Just a few years ago, Wolfe would have been considered a novelty on a shoot like this. But today, she’s just another model. And at first glance, it fits perfectly.
“It’s nice to have people glaring at you,” she laughed. “I like it, to be completely honest. I think it’s fun.”
Transgender visibility in the fashion world has slowly increased in recent years, with more trans and non-binary models both on and off the catwalk. Earlier this year, Brazilian model Valentina Sampaio made history by becoming the first transgender woman to star in the Sports Illustrated swimwear edition.
“It definitely gives me hope,” Wolfe said. See transgender models in Sports Illustratedshe added, “breaks the stereotype that trans is not sexy or that trans is undesirable.”

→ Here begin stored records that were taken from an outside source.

(** ** What the naming service promises *)

Class CosNamingLaws (NS Obj : Type) `{CosNaming NS Obj, EqDecision Obj} (bindings : NS -> Obj -> gmap text Obj)
  (live : NS -> Obj -> Prop) : Prop := {                     (* objects that exist *)
  resolve_law : forall s c n, narrow s c = true ->
    ns_resolve s c n = match bindings s c !! n with Some o => NOk o | None => NThrow NotFound end;
  new_context_law : forall s c n, narrow s c = true -> bindings s c !! n = None ->
    exists s' c', ns_bind_new_context s c n = (s', NOk c') /\ narrow s c' = false
    /\ ~ live s c' /\ (forall d, live s d -> live s' d) /\ bindings s' c' = ∅
    /\ (forall d, narrow s' d = if decide (d = c') then true else narrow s d)
    /\ (forall d, d <> c' -> bindings s' d = if decide (d = c) then <[n := c']> (bindings s c) else bindings s d);
  rebind_law : forall s c n o, narrow s c = true -> narrow s o = false ->
    (forall x, bindings s c !! n = Some x -> narrow s x = false) ->
    exists s', ns_rebind s c n o = (s', NOk tt) /\ (forall d, narrow s' d = narrow s d) /\ (forall d, live s d -> live s' d)
    /\ (forall d, bindings s' d = if decide (d = c) then <[n := o]> (bindings s c) else bindings s d);
  unbind_law : forall s c n x, narrow s c = true -> bindings s c !! n = Some x ->
    exists s', ns_unbind s c n = (s', NOk tt) /\ (forall d, narrow s' d = narrow s d) /\ (forall d, live s d -> live s' d)
    /\ (forall d, bindings s' d = if decide (d = c) then base.delete n (bindings s c) else bindings s d);
}.

Section laws.
Context {NS Obj : Type} `{CosNaming NS Obj, EqDecision Obj} (bindings : NS -> Obj -> gmap text Obj) (live : NS -> Obj -> Prop)
  `{!CosNamingLaws NS Obj bindings live}.
Context (root : option Obj).
Implicit Types (s : NS) (c d : Obj).

(** The context a list of names leads to. *)
Fixpoint walk s c (segs : list text) : option Obj :=
  match segs with
  | [] => Some c
  | n :: segs => match bindings s c !! n with
                 | Some o => if narrow s o then walk s o segs else None
                 | None => None
                 end
  end.

(** No name on the way is taken by an object that is no context. *)
Fixpoint walkable s c (segs : list text) : Prop :=
  match segs with
  | [] => True
  | n :: segs => match bindings s c !! n with
                 | Some o => narrow s o = true /\ walkable s o segs
                 | None => True
                 end
  end.

(** Contexts and bindings are only added, and no object becomes a context. *)
Definition extends s s' : Prop := forall d,
  (narrow s d = true -> narrow s' d = true /\ bindings s d ⊆ bindings s' d) /\ (live s d -> live s' d /\ narrow s' d = narrow s d).

Lemma find_context_walk fuel s c segs t :
  (length (path segs t) < fuel)%nat -> narrow s c = true -> Forall seg segs ->
  find_context root fuel (Some c) (path segs t) s
  = Some (s, match walk s c segs with Some d => NOk (Some d) | None => NThrow NotFound end).
Proof.
  revert c segs. induction fuel as [|fuel IH]; intros c segs Hf Hc Hs; [lia|].
  destruct segs as [|n segs]; [done|]. apply Forall_cons in Hs as [Hn Hs]. cbn [find_context].
  rewrite trim_context_plain by (apply path_plain; [by constructor|done]).
  destruct (path_split n segs t Hn Hs) as [Hs0 Hs1].
  pose proof (path_length n segs t Hn) as Hl.
  destruct (find_char SLASH (path (n :: segs) t)) as [[|p]|] eqn:Ep; [done|..]; rewrite Hs1;
    rewrite bool_decide_false by (by apply seg_ne); unfold mbind, NM_bind, resolve_in, narrow_ref;
    rewrite resolve_law by done; cbn [walk]; destruct (bindings s c !! n) as [o|]; try done;
    destruct (narrow s o) eqn:Eo; try done;
    (destruct (bool_decide (segs = []) && negb t) eqn:Eb; [|apply IH; [lia|done|done]]);
    apply andb_true_iff in Eb as [->%bool_decide_eq_true _]; done.
Qed.

Lemma walk_extends s s' c d segs : extends s s' -> narrow s c = true -> walk s c segs = Some d -> walk s' c segs = Some d.
Proof.
  intros He. revert c. induction segs as [|n segs IH]; intros c Hc; cbn [walk]; [done|].
  destruct (bindings s c !! n) as [o|] eqn:Eo; [|done]. destruct (narrow s o) eqn:En; [|done]. intros Hw.
  destruct (proj1 (He c) Hc) as [_ Hsub]. rewrite (lookup_weaken _ _ _ _ Eo Hsub). destruct (proj1 (He o) En) as [-> _]. by apply IH.
Qed.

Lemma walk_narrow s c d segs : narrow s c = true -> walk s c segs = Some d -> narrow s d = true.
Proof.
  revert c. induction segs as [|n segs IH]; intros c Hc; cbn [walk]; [by intros [= <-]|].
  destruct (bindings s c !! n) as [o|]; [|done]. destruct (narrow s o) eqn:En; [|done]. by apply IH.
Qed.

Lemma extends_refl s : extends s s.
Proof. by intros d. Qed.

Lemma extends_trans s1 s2 s3 : extends s1 s2 -> extends s2 s3 -> extends s1 s3.
Proof. 
  intros H1 H2 d. destruct (H1 d) as [A1 A2], (H2 d) as [B1 B2]. split.
  - intros [Hd Hs]%A1. destruct (B1 Hd) as [? ?]. split; [done|]. by etrans.
  - intros [Hd En]%A2. destruct (B2 Hd) as [? ?]. split; [done|]. congruence.
Qed.

(** In a new context nothing is in the way. *)
Lemma walkable_empty s c segs : bindings s c = ∅ -> walkable s c segs.
Proof. destruct segs as [|n segs]; [done|]. intros E. cbn [walkable]. by rewrite E, lookup_empty. Qed.

(** One name of [bind_context]: the context that is there, or a new one. *)
Lemma bind_one s c n segs : narrow s c = true -> walkable s c (n :: segs) ->
  exists s1 o, on_not_found (o ← resolve_in (Some c) n; narrow_ref (Some o))
      (o ← call (Some c) (fun s c => ns_bind_new_context s c n); mret (Some o)) s = Some (s1, NOk (Some o))
    /\ bindings s1 c !! n = Some o /\ narrow s1 o = true /\ walkable s1 o segs /\ extends s s1
    /\ (s1 = s \/ bindings s c !! n = None /\ bindings s1 o = ∅).
Proof.
  intros Hc Hw. unfold on_not_found, mbind, NM_bind, resolve_in, narrow_ref, call. rewrite resolve_law by done. cbn [walkable] in Hw.
  destruct (bindings s c !! n) as [o|] eqn:Eo.
  { destruct Hw as [Ho Hw]. rewrite Ho. exists s, o. split_and!; try done. by left. }
  destruct (new_context_law s c n Hc Eo) as (s1 & o & -> & G1 & G2 & G2' & G3 & G4 & G5).
  assert (c <> o) as Hne by (intros ->; congruence).
  exists s1, o. split; [done|]. rewrite G5, decide_True, lookup_insert_eq by done.
  split; [done|]. split; [by rewrite G4, decide_True|]. split; [by apply walkable_empty|]. split.
  - intros d. split.
    + intros Hd. assert (d <> o) by (intros ->; congruence). rewrite G4, decide_False, G5 by done. split; [done|].
      destruct (decide (d = c)) as [->|]; [by apply insert_subseteq|done].
    + intros Hd. assert (d <> o) by (intros ->; done). rewrite G4, decide_False by done. auto.
  - by right.
Qed.
(** C22 (roundtrip). A value bound to a parameter of a statement is what [getData] of the same
    type gives for a column that holds what was bound, for all fourteen overloads: every number of an
    integer type (a ULONG is stored negative and comes back), every real that is not a NaN, every valid date (without its microseconds),
    texts without a NUL character and blobs of at most INT_MAX bytes; characters and bytes come back
    as the first digit of their code. *)
Theorem bound_value_reads_back v p s s1 : ok_value v -> bind_value v p s = (s1, LOk tt) ->
  exists x h, bound_at p s x h
  /\ forall junk s2 q z h2 c, queries s2 !! q = Some z -> handle z = Some h2 -> query_state z = SQLITE_ROW ->
       column_value (sqlite s2) h2 c = binding (sqlite s1) h (index_ x) ->
       getData_like junk v q c s2 = (s2, LOk (read_back v)).
Proof.
  intros Hv He. destruct (bind_value_stored v p s s1 Hv He) as (x & h & Hx & Hb). exists x, h. split; [done|].
  intros junk s2 q z h2 c Hq Hh Hz Hc. rewrite Hb in Hc. clear Hb He Hx.
  pose proof (on_row_spec q z h2 s2 Hq Hh Hz) as Hrow. pose proof (column_text_law (sqlite s2) h2 c) as Ht. rewrite Hc in Ht.
  assert (forall k, column_value (sqlite s2) h2 c = SInt (to_int k) -> sqlite3_column_int (sqlite s2) h2 c = to_int k) as Hint.
  { intros k Hk. pose proof (to_int_range k). rewrite column_int_law, (column_int64_law _ _ _ _ Hk) by (unfold INT_MAX in *; lia).
    apply to_int_small. done. }
  destruct v as [v|v|v|v|v|v|v|v|v|v|v|v|v|[b|] n]; cbn [ok_value stored getData_like read_back] in *.
  all: unfold getData_BOOL, getData_CHAR, getData_BYTE, getData_SHORT, getData_USHORT, getData_LONG, getData_ULONG, getData_LONGLONG,
    getData_ULONGLONG, getData_FLOAT, getData_DOUBLE, getData_DATETIME, getData_STRING, getData_BLOB, mbind, LM_bind; rewrite Hrow; unfold ask, gets.
  - assert (sqlite3_column_int (sqlite s2) h2 c = (if v then 1 else 0)) as ->; [|by destruct v].
    rewrite column_int_law, (column_int64_law _ _ _ _ Hc); by destruct v.
  - rewrite (to_int_id 7) in Ht by done. rewrite Ht by lia. destruct (fmt_int_first v) as (a & t & -> & Ha).
    cbn. by rewrite to_signed_small by (simpl; lia).
  - rewrite (to_int_id_u 8) in Ht by done. by rewrite Ht by lia.
  - rewrite (Hint v Hc), (to_int_id 15 v) by done. cbn. by rewrite to_signed_small by done.
  - rewrite (Hint v Hc), (to_int_id_u 16 v) by done. cbn. unfold to_unsigned. by rewrite Z.mod_small.
  - rewrite (Hint v Hc), (to_int_id 31 v) by done. cbn. by rewrite to_signed_small by done.
  - rewrite (Hint v Hc). cbn. by assert (to_unsigned 32 (to_int v) = v) as -> by (by apply (to_unsigned_wrap 32 32 v)).
  - rewrite (column_int64_law _ _ _ _ Hc) by apply to_int64_range. rewrite (to_int64_small v) by done. cbn.
    by rewrite to_signed_small by done.
  - rewrite to_size_small in Hc by (unfold SIZE_MOD; lia).
    rewrite (column_int64_law _ _ _ _ Hc) by apply to_int64_range. cbn.
    by assert (to_unsigned 64 (to_int64 v) = v) as -> by (by apply (to_unsigned_wrap 64 64 v)).
  - rewrite (column_double_law _ _ _ _ Hc). cbn. by rewrite single_double.
  - by rewrite (column_double_law _ _ _ _ Hc).
  - destruct Ht as [-> _]; [by apply default_text_no_nul, Hv|].
    rewrite c_str_id by (apply default_text_nonzero, Hv). by destruct (date_string_text junk v Hv) as [_ ->].
  - case_bool_decide as Hn; subst; [by destruct Ht as [-> _]|]. destruct Ht as [-> ->]; [apply Hv|]. cbn.
    rewrite (proj2 (Z.ltb_lt 0 _)) by (destruct v; [done|simpl; lia]). by rewrite Nat2Z.id, take_ge.
  - destruct Ht as [E1 ->]. cbn. rewrite (proj2 (Z.leb_le 0 _)) by lia. rewrite E1. destruct Hv as [_ ->].
    destruct b; done.
  - destruct Ht as [_ ->]. cbn. by rewrite column_null_law.
Qed.

(** A NaN does not come back: SQLite stores it as NULL, and what is read is a number. *)
Lemma nan_does_not_come_back r p s s1 : is_nan r = true -> bind_value (VDouble r) p s = (s1, LOk tt) ->
  exists x h, bound_at p s x h /\ binding (sqlite s1) h (index_ x) = SNull
  /\ forall junk s2 q z h2 c, queries s2 !! q = Some z -> handle z = Some h2 -> query_state z = SQLITE_ROW ->
       column_value (sqlite s2) h2 c = SNull -> exists r', is_nan r' = false /\ getData_like junk (VDouble r) q c s2 = (s2, LOk (VDouble r')).
Proof.
  intros Hr He. apply bind_as_spec in He as (x & h & Hx & Eb & _). exists x, h. split; [done|]. split; [by eapply bind_nan_law|].
  intros junk s2 q z h2 c Hq Hh Hz Hc. eexists. split; [by apply column_null_double_law, Hc|].
  cbn [getData_like]. unfold getData_DOUBLE, mbind, LM_bind. by rewrite (on_row_spec q z h2 s2 Hq Hh Hz).
Qed.

(** Without a row (before the first getNext, after the last, or once the statement
    is finalized) every overload of [getData] throws IllegalUse and changes nothing, and every
    overload of [bind] does once the statement is finalized; a parameter of a query that no
    longer exists is an access to a destroyed object. *)
Theorem no_row_no_data junk v q y c p x s : queries s !! q = Some y -> handle y = None \/ query_state y <> SQLITE_ROW ->
  parameters s !! p = Some x ->
  getData_like junk v q c s = (s, LThrow IllegalUseException)
  /\ (forall z, queries s !! stmt_ x = Some z -> handle z = None -> bind_value v p s = (s, LThrow IllegalUseException))
  /\ (queries s !! stmt_ x = None -> bind_value v p s = (s, LGone)).
Proof.
  intros Hq Hr Hp. assert (on_row q s = (s, LThrow IllegalUseException)) as Hrow.
  { unfold on_row, the_query, mbind, LM_bind. rewrite Hq. destruct (handle y) as [h|]; [|done].
    destruct Hr as [|Hr]; [done|]. by rewrite (proj2 (Z.eqb_neq _ _) Hr). }
  split.
  - destruct v; cbn [getData_like]; unfold getData_BOOL, getData_CHAR, getData_BYTE, getData_SHORT, getData_USHORT, getData_LONG,
      getData_ULONG, getData_LONGLONG, getData_ULONGLONG, getData_FLOAT, getData_DOUBLE, getData_DATETIME, getData_STRING, getData_BLOB,
      mbind, LM_bind; by rewrite Hrow.
  - assert (stmt_handle p s = (s, match queries s !! stmt_ x with Some z => LOk (handle z) | None => LGone end)) as Hh.
    { unfold stmt_handle, the_param, the_query, mbind, LM_bind. rewrite Hp. by destruct (queries s !! stmt_ x). }
    split; [intros z Hz Hn; rewrite Hz, Hn in Hh|intros Hz; rewrite Hz in Hh];
      destruct v as [v|v|v|v|v|v|v|v|v|v|v|v|v|b n]; cbn [bind_value]; unfold bind_BOOL, bind_CHAR, bind_BYTE, bind_SHORT, bind_USHORT, bind_LONG,
        bind_ULONG, bind_LONGLONG, bind_ULONGLONG, bind_FLOAT, bind_DOUBLE, bind_DATETIME, bind_STRING, bind_BLOB, bind_as, mbind, LM_bind;
      by rewrite Hh.
Qed.
End values.

(** ** Closing a connection *)

Section closing.
Context {db conn stmt single double : Type} `{SQLite db conn stmt double, Floats single double, AceMinMax}.
Abbreviation st := (state db conn stmt).
Implicit Types (s : st) (q : nat).

Definition handle_of s (q : nat) : option stmt := queries s !! q ≫= handle.

Lemma foldr_ext_in {A B} (f g : A -> B -> B) b l : (forall a b, a ∈ l -> f a b = g a b) -> foldr f b l = foldr g b l.
Proof.
  induction l as [|a l IH]; [done|]. intros Hfg. cbn. rewrite IH by (intros; apply Hfg; by right). apply Hfg. by left.
Qed.
(* ===== verification/Cdr.v ===== *)
(** * Encoded streams: TAF/taf/CDRStream

    The typed reads and writes of the two stream classes, which swap bytes when the stream's
    order is not the machine's, and the copy of a stream's chain of message blocks.  Bytes are
    numbers below 256; the machine is little-endian.  The streams themselves are TAO's. *)

From S2P Require Import Prelude.

(** ** Numbers as bytes *)

Fixpoint le_bytes (n : nat) (z : Z) : list Z :=
  match n with
  | O => []
  | S n => z mod 256 :: le_bytes n (z / 256)
  end.
Fixpoint le_value (l : list Z) : Z :=
  match l with
  | [] => 0
  | b :: l => b + 256 * le_value l
  end.
Definition be_bytes (n : nat) (z : Z) : list Z := rev (le_bytes n z).
Definition be_value (l : list Z) : Z := le_value (rev l).

(** ** Operations *)

(** TAF/taf/CDRStream.h:53-57 [OutputCDR::write]. Two bytes exchanged by three exclusive ors. *)
Definition xor_swap (i j : nat) (s : list Z) : list Z :=
  let at_ s k := nth k s 0 in
  let s := <[i := Z.lxor (at_ s i) (at_ s j)]> s in
  let s := <[j := Z.lxor (at_ s j) (at_ s i)]> s in
  <[i := Z.lxor (at_ s i) (at_ s j)]> s.

(** TAF/taf/CDRStream.h:53-57 [OutputCDR::write]. *)
Fixpoint swap_loop (fuel i j : nat) (s : list Z) : list Z :=
  match fuel with
  | O => s
  | S fuel => if (i <? j)%nat then swap_loop fuel (i + 1) (j - 1) (xor_swap i j s) else s
  end.

(** TAF/taf/CDRStream.h:46-62 [OutputCDR::write]. What is put in the stream for a value of [n] bytes. *)
Definition write_value (swap : bool) (n : nat) (t : Z) : list Z :=
  let s := le_bytes n t in if swap then swap_loop n 0 (n - 1) s else s.

(** TAF/taf/CDRStream.h:72-89 [InputCDR::read]. The value read from [n] bytes of the stream. *)
Definition read_value (swap : bool) (s : list Z) : Z :=
  le_value (if swap then swap_loop (length s) 0 (length s - 1) s else s).

(** TAF/taf/CDRStream.cpp:47-57 [OutputCDR::copy_buffer]. *)
Fixpoint copy_loop (blocks : list (list Z)) (buf : list Z) (total buf_length : Z) : result (Z * list Z) :=
  match blocks with
  | [] => Ok (total, buf)
  | b :: blocks =>
      let total := total + Z.of_nat (length b) in
      if buf_length <? total then Throw IndexOutOfRange
      else copy_loop blocks (buf ++ b) total buf_length
  end.

(** TAF/taf/CDRStream.cpp:40-63 [OutputCDR::copy_buffer]. The count that is returned and what is in the buffer. *)
Definition copy_buffer (blocks : list (list Z)) (buf_length : Z) : result (Z * list Z) :=
  if buf_length =? 0 then Ok (0, []) else copy_loop blocks [] 0 buf_length.

(** ** Lemmas *)

Lemma le_bytes_length n z : length (le_bytes n z) = n.
Proof. revert z. induction n as [|n IH]; intros z; cbn; [done|by rewrite IH]. Qed.

Lemma be_bytes_length n z : length (be_bytes n z) = n.
Proof. unfold be_bytes. by rewrite length_rev, le_bytes_length. Qed.

Lemma le_bytes_byte n z : Forall is_byte (le_bytes n z).
Proof.
  revert z. induction n as [|n IH]; intros z; cbn; constructor; [|apply IH]. unfold is_byte. apply Z.mod_pos_bound. lia.
Qed.

Lemma le_value_bytes n z : 0 <= z < 256 ^ Z.of_nat n -> le_value (le_bytes n z) = z.
Proof.
  revert z. induction n as [|n IH]; intros z Hz.
  - cbn in *. lia.
  - cbn [le_bytes le_value]. rewrite IH; [pose proof (Z.div_mod z 256); lia|].
    rewrite Nat2Z.inj_succ, Z.pow_succ_r in Hz by lia.
    split; [apply Z.div_pos; lia|]. apply Z.div_lt_upper_bound; lia.
Qed.

Lemma be_value_bytes n z : 0 <= z < 256 ^ Z.of_nat n -> be_value (be_bytes n z) = z.
Proof. intros Hz. unfold be_value, be_bytes. rewrite rev_involutive. by apply le_value_bytes. Qed.

Lemma xor_swap_spec pre a mid b post :
  xor_swap (length pre) (length (pre ++ a :: mid)) (pre ++ a :: mid ++ b :: post) = pre ++ b :: mid ++ a :: post.
Proof.
  unfold xor_swap.
  assert (forall x y, nth (length pre) (pre ++ x :: mid ++ y :: post) 0 = x) as Hi.
  { intros x y. rewrite app_nth2, Nat.sub_diag by lia. done. }
  assert (forall x y, nth (length (pre ++ a :: mid)) (pre ++ x :: mid ++ y :: post) 0 = y) as Hj.
  { intros x y. rewrite app_nth2 by (rewrite length_app; lia). rewrite length_app. cbn [length].
    replace (length pre + S (length mid) - length pre)%nat with (S (length mid)) by lia. cbn [nth].
    rewrite app_nth2, Nat.sub_diag by lia. done. }
  assert (forall x y z, <[length pre := z]> (pre ++ x :: mid ++ y :: post) = pre ++ z :: mid ++ y :: post) as Wi.
  { intros x y z. by rewrite insert_app_r_alt, Nat.sub_diag by lia. }
  assert (forall x y z, <[length (pre ++ a :: mid) := z]> (pre ++ x :: mid ++ y :: post) = pre ++ x :: mid ++ z :: post) as Wj.
  { intros x y z. change (<[length (pre ++ a :: mid) := z]> (pre ++ (x :: mid) ++ y :: post) = pre ++ (x :: mid) ++ z :: post).
    rewrite !(app_assoc pre).
    assert (length (pre ++ a :: mid) = length (pre ++ x :: mid)) as -> by (by rewrite !length_app).
    by rewrite insert_app_r_alt, Nat.sub_diag by lia. }
  repeat (rewrite ?Hi, ?Hj, ?Wi, ?Wj). f_equal. f_equal; [|f_equal; f_equal].
  all: apply Z.bits_inj'; intros k _; rewrite !Z.lxor_spec; by destruct (Z.testbit a k), (Z.testbit b k).
Qed.

(** The exchanges reverse the bytes. *)
Lemma swap_loop_rev fuel pre mid post : (length mid <= fuel)%nat ->
  swap_loop fuel (length pre) (length pre + length mid - 1) (pre ++ mid ++ post) = pre ++ rev mid ++ post.
Proof.
  revert pre mid post. induction fuel as [|fuel IH]; intros pre mid post Hf.
  { destruct mid; [done|simpl in Hf; lia]. }
  cbn [swap_loop]. destruct mid as [|a mid].
  { rewrite (proj2 (Nat.ltb_ge _ _)) by (simpl; lia). done. }
  destruct mid as [|b mid _] using rev_ind.
  { rewrite (proj2 (Nat.ltb_ge _ _)) by (simpl; lia). done. }
  assert (length (a :: mid ++ [b]) = S (S (length mid))) as El by (cbn; rewrite length_app; simpl; lia).
  rewrite El in *. rewrite (proj2 (Nat.ltb_lt _ _)) by lia.
  replace (length pre + S (S (length mid)) - 1)%nat with (length (pre ++ a :: mid)) by (rewrite length_app; simpl; lia).
  replace (pre ++ (a :: mid ++ [b]) ++ post) with (pre ++ a :: mid ++ b :: post) by (by rewrite <- app_comm_cons, <- app_assoc).
  rewrite xor_swap_spec. replace (length pre + 1)%nat with (length (pre ++ [b])) by (rewrite length_app; simpl; lia).
  replace (length (pre ++ a :: mid) - 1)%nat with (length (pre ++ [b]) + length mid - 1)%nat by (rewrite !length_app; simpl; lia).
  change (b :: mid ++ a :: post) with ([b] ++ mid ++ a :: post). rewrite (app_assoc pre).
  rewrite IH by lia. cbn [rev]. rewrite rev_app_distr. cbn. by rewrite <- !app_assoc.
Qed.

Lemma swap_all s : swap_loop (length s) 0 (length s - 1) s = rev s.
Proof.
  pose proof (swap_loop_rev (length s) [] s [] (le_n _)) as E. cbn in E. rewrite !app_nil_r in E. done.
Qed.

(** A swapped stream is the big-endian encoding, and reading it swapped gives the value back. *)
Lemma write_value_big_endian n t : write_value true n t = be_bytes n t.
Proof. unfold write_value, be_bytes. rewrite <- (le_bytes_length n t) at 1 2. apply swap_all. Qed.

Lemma copy_loop_spec blocks buf total len : 0 <= total <= len -> copy_loop blocks buf total len
  = (if len <? total + Z.of_nat (length (concat blocks)) then Throw IndexOutOfRange
     else Ok (total + Z.of_nat (length (concat blocks)), buf ++ concat blocks)).
Proof.
  revert buf total. induction blocks as [|b blocks IH]; intros buf total Ht; cbn [copy_loop concat].
  - rewrite app_nil_r, Z.add_0_r. by rewrite (proj2 (Z.ltb_ge _ _)) by lia.
  - rewrite length_app, Nat2Z.inj_add, Z.add_assoc. destruct (Z.ltb_spec len (total + Z.of_nat (length b))) as [Hl|Hl].
    + by rewrite (proj2 (Z.ltb_lt _ _)) by lia.
    + rewrite IH by lia. by rewrite app_assoc.
Qed.

(** The whole chain, when it fits. *)
Lemma copy_buffer_all blocks : (0 < length (concat blocks))%nat ->
  copy_buffer blocks (Z.of_nat (length (concat blocks))) = Ok (Z.of_nat (length (concat blocks)), concat blocks).
Proof.
  intros Hl. unfold copy_buffer. rewrite (proj2 (Z.eqb_neq _ 0)) by lia. rewrite copy_loop_spec by lia.
  by rewrite (proj2 (Z.ltb_ge _ _)) by lia.
Qed.

(** A value written to a stream and read from one of the same order comes back,
    swapped or not; swapped, the bytes of the stream are the big-endian encoding of the value. *)
Theorem cdr_value_roundtrip swap n t : 0 <= t < 256 ^ Z.of_nat n ->
  read_value swap (write_value swap n t) = t /\ write_value true n t = be_bytes n t /\ Forall is_byte (write_value swap n t).
Proof.
  intros Ht. split; [|split; [apply write_value_big_endian|]].
  - destruct swap.
    + unfold read_value. rewrite write_value_big_endian, swap_all. by apply be_value_bytes.
    + by apply le_value_bytes.
  - destruct swap; [rewrite write_value_big_endian; unfold be_bytes; apply Forall_rev|]; apply le_bytes_byte.
Qed.

Lemma cdr_value_roundtrip_witness : read_value true (write_value true 4 305419896) = 305419896.
Proof. apply (cdr_value_roundtrip true 4 305419896). cbn. lia. Defined.

(** Buffers that are too short are refused. *)
Lemma copy_buffer_spec blocks len : 0 <= len -> copy_buffer blocks len =
  if len =? 0 then Ok (0, [])
  else if len <? Z.of_nat (length (concat blocks)) then Throw IndexOutOfRange
  else Ok (Z.of_nat (length (concat blocks)), concat blocks).
Proof. intros Hl. unfold copy_buffer. destruct (len =? 0); [done|]. by rewrite copy_loop_spec by lia. Qed.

Not only is this desirable, but these days it can be an asset as designers and brands seek to capitalize on a larger and more diverse customer base.
Casey Reinholtz is the COO of Hotbox’s parent company, American Made. When choosing the models, diversity was at the top of the list.
“I Googled modeling agencies out of Los Angeles and started breaking them down not only were they transgender-friendly, were they LGBTQ-friendly, but was there a sense of fashion couture, street art behind it all,” he said.
He ended up going with Slay, which bills itself as “the world’s first all-trans modeling agency.” Its owner, Cece Asuncion, says companies should hire transgender models simply because it’s the right thing to do.
“If a model can adjust clothes and walk, if he can talk, who cares how he was born?” He asked.
He said that while the fashion industry is moving in the right direction, there is still a long way to go when it comes to trans representation. Trans models, he said, still earn half as much as their cisgender counterparts.
“I see the bills,” he said. “I know what they get paid.”
But today he celebrates a big victory. After hair and makeup, Wolfe, her client, is ready for her big moment.
She is nervous, but confident. With each click of the shutter, she changes her pose. She looks just like any other model on set. And that’s exactly the point.
As filming draws to a close, Wolfe begins to calm down. It’s been a long, eventful day, one she hopes will be the first of many.
“Overall so far today has been a 10 out of 10,” she said.